# WORK TO BE COMPLETED
Copy every line below exactly.

# Dataset entries
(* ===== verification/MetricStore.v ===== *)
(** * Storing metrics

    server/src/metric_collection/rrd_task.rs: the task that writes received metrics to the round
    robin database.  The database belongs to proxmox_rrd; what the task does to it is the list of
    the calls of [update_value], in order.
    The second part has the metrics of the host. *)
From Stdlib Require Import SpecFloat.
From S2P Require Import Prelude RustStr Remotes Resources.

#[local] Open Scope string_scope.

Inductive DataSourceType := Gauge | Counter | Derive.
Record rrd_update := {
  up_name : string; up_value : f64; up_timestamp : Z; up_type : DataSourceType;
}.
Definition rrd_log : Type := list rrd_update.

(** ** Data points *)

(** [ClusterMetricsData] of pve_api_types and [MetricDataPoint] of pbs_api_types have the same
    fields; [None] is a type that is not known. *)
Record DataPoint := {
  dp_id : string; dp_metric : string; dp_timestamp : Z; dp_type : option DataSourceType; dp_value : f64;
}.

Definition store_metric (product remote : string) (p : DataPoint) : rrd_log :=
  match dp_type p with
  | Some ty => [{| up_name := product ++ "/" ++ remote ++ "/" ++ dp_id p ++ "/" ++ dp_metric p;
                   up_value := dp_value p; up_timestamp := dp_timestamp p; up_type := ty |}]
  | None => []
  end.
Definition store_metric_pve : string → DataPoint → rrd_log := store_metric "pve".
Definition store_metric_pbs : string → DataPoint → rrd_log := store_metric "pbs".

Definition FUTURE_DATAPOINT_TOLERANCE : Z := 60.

# WRITTEN RESPONSE
(* ===== verification/MetricStore.v ===== *)
(** * Storing metrics

    server/src/metric_collection/rrd_task.rs: the task that writes received metrics to the round
    robin database.  The database belongs to proxmox_rrd; what the task does to it is the list of
    the calls of [update_value], in order.
    The second part has the metrics of the host. *)
From Stdlib Require Import SpecFloat.
From S2P Require Import Prelude RustStr Remotes Resources.

#[local] Open Scope string_scope.

Inductive DataSourceType := Gauge | Counter | Derive.
Record rrd_update := {
  up_name : string; up_value : f64; up_timestamp : Z; up_type : DataSourceType;
}.
Definition rrd_log : Type := list rrd_update.

(** ** Data points *)

(** [ClusterMetricsData] of pve_api_types and [MetricDataPoint] of pbs_api_types have the same
    fields; [None] is a type that is not known. *)
Record DataPoint := {
  dp_id : string; dp_metric : string; dp_timestamp : Z; dp_type : option DataSourceType; dp_value : f64;
}.

Definition store_metric (product remote : string) (p : DataPoint) : rrd_log :=
  match dp_type p with
  | Some ty => [{| up_name := product ++ "/" ++ remote ++ "/" ++ dp_id p ++ "/" ++ dp_metric p;
                   up_value := dp_value p; up_timestamp := dp_timestamp p; up_type := ty |}]
  | None => []
  end.
Definition store_metric_pve : string → DataPoint → rrd_log := store_metric "pve".
Definition store_metric_pbs : string → DataPoint → rrd_log := store_metric "pbs".

Definition FUTURE_DATAPOINT_TOLERANCE : Z := 60.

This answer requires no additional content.